Wednesday, May 07, 2008
Unseeing eyes look out from a death mask
as an ancient Chinese woman
holds out her empty hand expectantly
... when I was hungry you fed me.
Smelling of subway, drink and filth
his hand -- 22 going on 90 --
thrusts storefront trinkets into a tattered coat
stealing a living
... when I was in prison you came to me.
Sirens scream past
hollow eyes follow the path
from boarding room windows
each pair to its own pane
... when I was alone you comforted me.
And arm in arm we walk to our car,
and check first to see
if the stereo is still there.
Monday, May 05, 2008
It’s nothing new to suggest that the coverage of the Rev. Jeremiah Wright is more than a bit colored by race, but the reflections bottomed out when Gary MacDougal’s essay in the Saturday Post brought victim blaming and racial stereotyping to new lows. Ignoring the long history of community development by Trinity United Church of Christ in the Southside of Chicago, MacDougal essentially blames the poverty and institutional racism that plague such communities on Wright and others who would dare to name them as such.
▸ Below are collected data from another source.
(* ===== verification/Response.v ===== *)
(** * Response: response — the success envelopes and the functions that write them

    A result is its JSON (or the error json.Marshal gives) together with
    whether encoding/json counts its Go value as empty, for omitempty. *)

From S2P Require Import Prelude GoStrings GoFloat Http Errors Decode Request.

Definition StatusCreated : Z := 201.
Definition StatusAccepted : Z := 202.

(** ** urn.go *)

Definition URNRsSuccess : string := "urn:dx:rs:success".
Definition URNRsCreated : string := "urn:dx:rs:created".
(** Every constant of the file, by its name. *)
Definition urns : list (string * string) :=
  [("URNRsSuccess", "urn:dx:rs:success");
   ("URNRsCreated", "urn:dx:rs:created");
   ("URNRsNotFound", "urn:dx:rs:ResourceNotFound");
   ("URNRsInvalidParam", "urn:dx:rs:InvalidParamValue");
   ("URNRsUnauthorized", "urn:dx:rs:Unauthorized");
   ("URNRsForbidden", "urn:dx:rs:Forbidden");
   ("URNRsInternal", "urn:dx:rs:InternalServerError");
   ("URNRsConflict", "urn:dx:rs:ResourceAlreadyExists");
   ("URNAsSuccess", "urn:dx:as:success");
   ("URNAsCreated", "urn:dx:as:created");
   ("URNAsUnauthorized", "urn:dx:as:Unauthorized");
   ("URNAsForbidden", "urn:dx:as:Forbidden");
   ("URNAsNotFound", "urn:dx:as:ResourceNotFound");
   ("URNAsConflict", "urn:dx:as:ResourceAlreadyExists");
   ("URNAsInternal", "urn:dx:as:InternalServerError");
   ("URNAsInvalidParam", "urn:dx:as:InvalidParamValue");
   ("URNAsTokenExpired", "urn:dx:as:TokenExpired");
   ("URNCatSuccess", "urn:dx:cat:success");
   ("URNCatCreated", "urn:dx:cat:created");
   ("URNAclSuccess", "urn:dx:acl:success");
   ("URNAclCreated", "urn:dx:acl:created");
   ("URNAuthzSuccess", "urn:dx:authz:success");
   ("URNAuthzCreated", "urn:dx:authz:created");
   ("URNDmpSuccess", "urn:dx:dmp:success");
   ("URNDmpCreated", "urn:dx:dmp:created");
   ("URNCommunitySuccess", "urn:dx:community:success");
   ("URNCommunityCreated", "urn:dx:community:created");
   ("URNCommunityNotFound", "urn:dx:community:ResourceNotFound");
   ("URNCommunityConflict", "urn:dx:community:ResourceAlreadyExists");
   ("URNCommunityForbidden", "urn:dx:community:Forbidden");
   ("URNCommunityInternal", "urn:dx:community:InternalServerError");
   ("URNFilesSuccess", "urn:dx:files:success");
   ("URNFilesCreated", "urn:dx:files:created");
   ("URNFilesNotFound", "urn:dx:files:ResourceNotFound");
   ("URNFilesConflict", "urn:dx:files:ResourceAlreadyExists");
   ("URNFilesForbidden", "urn:dx:files:Forbidden");
   ("URNFilesInternal", "urn:dx:files:InternalServerError")].
(** Every URN is urn:dx, a service and an outcome, and no two constants are the same. *)
Example urns_wellformed :
  forallb (fun '(_, u) => match split ":" u with ["urn"; "dx"; ns; what] => negb (bool_decide (ns = EmptyString)) && negb (bool_decide (what = EmptyString)) | _ => false end) urns = true
  /\ bool_decide (NoDup (map snd urns)) = true.
Proof. split; vm_compute; reflexivity. Qed.

(** ** model.go *)

Record payload := mkPayload { pl_json : res json; pl_empty : bool }.

Record DxResponse := mkResponse {
  dr_Type : string; dr_Title : string; dr_Detail : string; dr_Result : payload;
  TotalHits : option Z; dr_Limit : option Z; dr_Offset : option Z
}.
Record PaginationInfo := mkPagInfo { pi_TotalHits : Z; pi_Limit : Z; pi_Offset : Z }.
Record DxPagedResponse := mkPaged {
  dp_Type : string; dp_Title : string; dp_Detail : string; dp_Result : payload; dp_PaginationInfo : Info
}.

(** A string, a payload and a pointer to an integer with omitempty. *)
Definition opt_string (name s : string) : list (string * json) := if bool_decide (s = EmptyString) then [] else [(name, JStr s)].
Definition opt_int (name : string) (n : option Z) : list (string * json) := match n with Some n => [(name, JNum n)] | None => [] end.
Definition opt_payload (p : payload) : res (list (string * json)) :=
  if pl_empty p then Ok [] else match pl_json p with Ok j => Ok [("result", j)] | Err e => Err e end.

Definition response_json (r : DxResponse) : res json :=
  match opt_payload (dr_Result r) with
  | Err e => Err e
  | Ok result => Ok (JObj ([("type", JStr (dr_Type r)); ("title", JStr (dr_Title r))] ++ opt_string "detail" (dr_Detail r)
      ++ result ++ opt_int "totalHits" (TotalHits r) ++ opt_int "limit" (dr_Limit r) ++ opt_int "offset" (dr_Offset r)))
  end.
Definition info_json (i : Info) : json :=
  JObj [("page", JNum (i_page i)); ("size", JNum (i_size i)); ("totalCount", JNum (i_totalCount i));
        ("totalPages", JNum (i_totalPages i)); ("hasNext", JBool (i_hasNext i)); ("hasPrevious", JBool (i_hasPrevious i))].
Definition paged_json (r : DxPagedResponse) : res json :=
  match opt_payload (dp_Result r) with
  | Err e => Err e
  | Ok result => Ok (JObj ([("type", JStr (dp_Type r)); ("title", JStr (dp_Title r))] ++ opt_string "detail" (dp_Detail r)
      ++ result ++ [("paginationInfo", info_json (dp_PaginationInfo r))]))
  end.

(** ** writer.go *)

(** Encode writes the body only when all of it could be encoded; its error is discarded. *)
Definition Write (statusCode : Z) (body : res json) (w : ResponseWriter) : ResponseWriter :=
  let w := write_header statusCode (upd_header (hdr_set "Content-Type" "application/json") w) in
  match body with Ok j => write_chunk (Encoded j) w | Err _ => w end.

Definition envelope (typ title detail : string) (result : payload) : DxResponse := mkResponse typ title detail result None None None.

Definition WriteSuccess (result : payload) (title detail : string) : ResponseWriter -> ResponseWriter :=
  Write StatusOK (response_json (envelope URNRsSuccess title detail result)).
Definition WritePaginated (results : payload) (pg : PaginationInfo) (title : string) : ResponseWriter -> ResponseWriter :=
  Write StatusOK (response_json (mkResponse URNRsSuccess title EmptyString results
    (Some (pi_TotalHits pg)) (Some (pi_Limit pg)) (Some (pi_Offset pg)))).
Definition WritePaginatedInfo (results : payload) (info : Info) (title detail : string) : ResponseWriter -> ResponseWriter :=
  Write StatusOK (paged_json (mkPaged URNRsSuccess title detail results info)).
Definition WriteCreated (result : payload) (title : string) : ResponseWriter -> ResponseWriter :=
  Write StatusCreated (response_json (envelope URNRsCreated title EmptyString result)).
Definition WriteAccepted (result : payload) (title : string) : ResponseWriter -> ResponseWriter :=
  Write StatusAccepted (response_json (envelope URNRsSuccess title EmptyString result)).
Definition WriteNoContent : ResponseWriter -> ResponseWriter := write_header StatusNoContent.

Record ServiceWriter := NewServiceWriter { sw_prefix : string }.
Definition sw_Success (sw : ServiceWriter) (result : payload) (title detail : string) : ResponseWriter -> ResponseWriter :=
  Write StatusOK (response_json (envelope (sw_prefix sw +:+ "success") title detail result)).
Definition sw_PaginatedInfo (sw : ServiceWriter) (result : payload) (info : Info) (title detail : string) : ResponseWriter -> ResponseWriter :=
  Write StatusOK (paged_json (mkPaged (sw_prefix sw +:+ "success") title detail result info)).
Definition sw_Created (sw : ServiceWriter) (result : payload) (title : string) : ResponseWriter -> ResponseWriter :=
  Write StatusCreated (response_json (envelope (sw_prefix sw +:+ "created") title EmptyString result)).
Definition sw_Accepted (sw : ServiceWriter) (result : payload) (title : string) : ResponseWriter -> ResponseWriter :=
  Write StatusAccepted (response_json (envelope (sw_prefix sw +:+ "success") title EmptyString result)).
Definition sw_NoContent (sw : ServiceWriter) : ResponseWriter -> ResponseWriter := write_header StatusNoContent.

(** ** builder.go *)

Section builder.
(** The zero value of the result type. *)
Variable zero : payload.

Definition ResponseBuilder := DxResponse.
Definition rb_New : ResponseBuilder := mkResponse EmptyString EmptyString EmptyString zero None None None.
End builder.
Definition WithType (urn : string) (r : ResponseBuilder) : ResponseBuilder :=
  mkResponse urn (dr_Title r) (dr_Detail r) (dr_Result r) (TotalHits r) (dr_Limit r) (dr_Offset r).
Definition WithTitle (title : string) (r : ResponseBuilder) : ResponseBuilder :=
  mkResponse (dr_Type r) title (dr_Detail r) (dr_Result r) (TotalHits r) (dr_Limit r) (dr_Offset r).
Definition WithDetail (detail : string) (r : ResponseBuilder) : ResponseBuilder :=
  mkResponse (dr_Type r) (dr_Title r) detail (dr_Result r) (TotalHits r) (dr_Limit r) (dr_Offset r).
Definition WithResult (result : payload) (r : ResponseBuilder) : ResponseBuilder :=
  mkResponse (dr_Type r) (dr_Title r) (dr_Detail r) result (TotalHits r) (dr_Limit r) (dr_Offset r).
Definition WithPagination (pg : PaginationInfo) (r : ResponseBuilder) : ResponseBuilder :=
  mkResponse (dr_Type r) (dr_Title r) (dr_Detail r) (dr_Result r) (Some (pi_TotalHits pg)) (Some (pi_Limit pg)) (Some (pi_Offset pg)).
Definition rb_Build (r : ResponseBuilder) : DxResponse := r.

(** ** What a client reads back *)

Definition dec_info (j : option json) : res Info :=
  dec_struct (fun fs =>
    match dec_int64 (jfield "page" fs), dec_int64 (jfield "size" fs), dec_int64 (jfield "totalCount" fs),
          dec_int64 (jfield "totalPages" fs), dec_bool (jfield "hasNext" fs), dec_bool (jfield "hasPrevious" fs) with
    | Ok p, Ok s, Ok c, Ok t, Ok n, Ok v => Ok (mkInfo p s c t n v)
    | _, _, _, _, _, _ => Err json_error
    end) j.

Lemma dec_info_json i :
  int64_ok (i_page i) && int64_ok (i_size i) && int64_ok (i_totalCount i) && int64_ok (i_totalPages i) = true ->
  dec_info (Some (info_json i)) = Ok i.
Proof.
  destruct i as [p s c t n v]. cbn [i_page i_size i_totalCount i_totalPages]. intros Hi. bools.
  unfold dec_info, dec_struct, info_json. cbn [dec_fields default id i_page i_size i_totalCount i_totalPages i_hasNext i_hasPrevious].
  set (fs := [_; _; _; _; _; _]).
  change (jfield "page" fs) with (Some (JNum p)). change (jfield "size" fs) with (Some (JNum s)).
  change (jfield "totalCount" fs) with (Some (JNum c)). change (jfield "totalPages" fs) with (Some (JNum t)).
  change (jfield "hasNext" fs) with (Some (JBool n)). change (jfield "hasPrevious" fs) with (Some (JBool v)).
  cbn [dec_int64 dec_bool]. by repeat match goal with H : int64_ok _ = true |- _ => rewrite H; clear H end.
Qed.

Lemma write_new code j w : rw_sent w = None -> rw_body w = [] ->
  let w' := Write code (Ok j) w in
  rw_status w' = Some code /\ rw_body w' = [Encoded j] /\ hdr_get (rw_header w') "Content-Type" = "application/json".
Proof.
  intros Hs Hb. cbv zeta. unfold Write, write_chunk, write_header, upd_header. cbn. rewrite Hs. cbn.
  rewrite Hb. repeat split. apply hdr_get_set_eq.
Qed.

Lemma jfield_paged typ title detail result info :
  let fs := [("type", JStr typ); ("title", JStr title)] ++ opt_string "detail" detail ++ result ++ [("paginationInfo", info)] in
  (result = [] \/ exists j, result = [("result", j)]) ->
  jfield "type" fs = Some (JStr typ) /\ jfield "title" fs = Some (JStr title)
  /\ dec_string (jfield "detail" fs) = Ok detail /\ jfield "paginationInfo" fs = Some info
  /\ jfield "result" fs = alookup result "result".
Proof.
  cbv zeta. unfold opt_string. intros [->|[j ->]]; case_bool_decide; subst; by repeat split.
Qed.

(** A paged answer carries its status, its type tagged with the service's prefix, and everything
    the handler passed in, as a client decodes it. *)
Theorem PaginatedInfo_read_back prefix result info title detail w j :
  rw_sent w = None -> rw_body w = [] -> pl_json result = Ok j ->
  int64_ok (i_page info) && int64_ok (i_size info) && int64_ok (i_totalCount info) && int64_ok (i_totalPages info) = true ->
  let w' := sw_PaginatedInfo (NewServiceWriter prefix) result info title detail w in
  rw_status w' = Some 200 /\ exists fs, rw_body w' = [Encoded (JObj fs)]
  /\ dec_string (jfield "type" fs) = Ok (prefix +:+ "success") /\ dec_string (jfield "title" fs) = Ok title
  /\ dec_string (jfield "detail" fs) = Ok detail /\ dec_info (jfield "paginationInfo" fs) = Ok info
  /\ jfield "result" fs = (if pl_empty result then None else Some j).
Proof.
  intros Hs Hb Hj Hi. cbv zeta. unfold sw_PaginatedInfo, paged_json, opt_payload. cbn [dp_Result dp_Type dp_Title dp_Detail dp_PaginationInfo sw_prefix].
  rewrite Hj. set (rs := if pl_empty result then [] else [("result", j)]).
  assert (Hrs : rs = [] \/ exists j, rs = [("result", j)]) by (subst rs; destruct (pl_empty result); eauto).
  replace (if pl_empty result then Ok [] else Ok [("result", j)]) with (Ok rs) by (by subst rs; destruct (pl_empty result)).
  destruct (write_new StatusOK (JObj ([("type", JStr (prefix +:+ "success")); ("title", JStr title)]
     ++ opt_string "detail" detail ++ rs ++ [("paginationInfo", info_json info)])) w Hs Hb) as (H1 & H2 & _).
  split; [exact H1|]. eexists. split; [exact H2|].
  destruct (jfield_paged (prefix +:+ "success") title detail rs (info_json info) Hrs) as (-> & -> & -> & -> & ->).
  repeat split; [|by subst rs; destruct (pl_empty result)].
  by apply dec_info_json.
Qed.

(** The builder assembles what WritePaginated sends. *)
Lemma builder_WritePaginated zero results pg title w :
  WritePaginated results pg title w
  = Write StatusOK (response_json (rb_Build (WithPagination pg (WithResult results (WithTitle title (WithType URNRsSuccess (rb_New zero))))))) w.
Proof. done. Qed.

(** A result that cannot be encoded is answered with the success status and no body. *)
Example unencodable_is_empty_200 :
  let w := WriteSuccess (mkPayload (Err (NewErr "json: unsupported value: NaN")) false) "ok" EmptyString new_writer in
  rw_status w = Some 200 /\ rw_body w = [].
Proof. done. Qed.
MacDougal asks where a “20-something black man, or other relatively uneducated young people” would get the idea that the American justice system might somehow be stacked against them. Where? Perhaps by looking around with eyes wide open. It doesn’t take Mr. MacDougal’s Harvard graduate degree to ask why almost 40 percent of the inmates in U.S. prisons are black, or why blacks are five times more likely to be in jail than whites, or why more than one in 10 young black men are in prison.
Perhaps the young inmate Mr. MacDougal spoke with displayed a lack of rhetorical subtlety and sophistication when he looked at all the black faces surrounding him and said, “this is white man’s genocide.” But when more than 80 percent of defendants in crack cocaine cases are black while two-thirds of crack users are white or Latino, is it any wonder that such charges might emerge from young black men? Moreover, when the black users of crack cocaine receive much harsher penalties than the white users of powder cocaine, a young black prisoner might be forgiven for rashly speculating that white folks “put us in here to keep us down.”
Do these facts of contemporary urban American life point to “perceived victimization” or to real patterns of institutional racism?
Mr. MacDougal is quick to let institutions off the hook, which is not surprising given his long-standing conservative credentials. Still, it is surprising that he should troll so easily in the turgid waters of racial stereotypes. Immediately after speculating that the “vitriol spewed by the Rev. Wrights of this world” teaches young people that the job market is stacked against them, he notes that the federal government spends “more than $10,000 per poor person for welfare.” The clear but unstated implication, given his context, is that “government welfare spending equals spending on poor black people.” Yet there are three times as many poor whites in the United States as there are poor blacks.
Why even bring this up if not to blame the poor for their poverty? Of course, Mr. MacDougal does not actually blame the poor for being poor. It is far easier to blame Jeremiah Wright and other religious leaders who have the temerity to name the present time for what it is.
One wonders, do all of the religious leaders in Appalachia, to take the white example most often counter posed to black urban poverty, preach that “God helps those who help themselves”? If so, it should be noted, they are not preaching from the Judeo-Christian Bible, where that oft-repeated line never appears. That sentiment emerges from the bible of the American Right which worships the god of the free market.
That god has tumbled just a bit of late, what with poverty rates growing not just in Rev. Wright’s neighborhood but across the country. Of course, when poverty increases in the United States, historically speaking, racial minorities take the hardest hit. During the most recent recession, black unemployment reached 10.8 percent; white unemployment peaked at 5.2 percent. Goldman Sachs estimates that national unemployment in the present recession will peak at 6.4 percent sometime in 2009. They predict that black unemployment will top out at 11 percent. Along with unemployment, we can expect that income disparities will increase, especially among the poorest black families. At the same time, we should expect to see social indicators associated with economic hardship, including rising crime rates.
Are these cold statistics and the realities they underscore the fault of Rev. Wright? Well, not even Mr. MacDougal suggests that, but he does point the finger of blame at Wright and his like for discouraging progress and individual responsibility.
One wonders: are the young people in Trinity’s job training seminars on interviewing techniques, job search strategies and dressing for success being discouraged more by what religious leaders teach or by the realities in the streets all around them? Of course, investigating that reality with genuine care is far more difficult than casting blame on an angry black man. It also makes for much less interesting media, which, perhaps more than anything else, explains why the Post wasted so many column inches on the ravings of a calm white man.
She half smiled.
Leaning across the counter, she said,
"What, are you some kinda goddamned poet?"
And it meant, "move it, Jack"
as well as, "I wish I could move it, too."
And I moved ...
leaving her life behind
not moved, not touched
in the cold Nevada night.
I moved; she remained.
And we both dreamed.
And in our dreams we went our separate ways.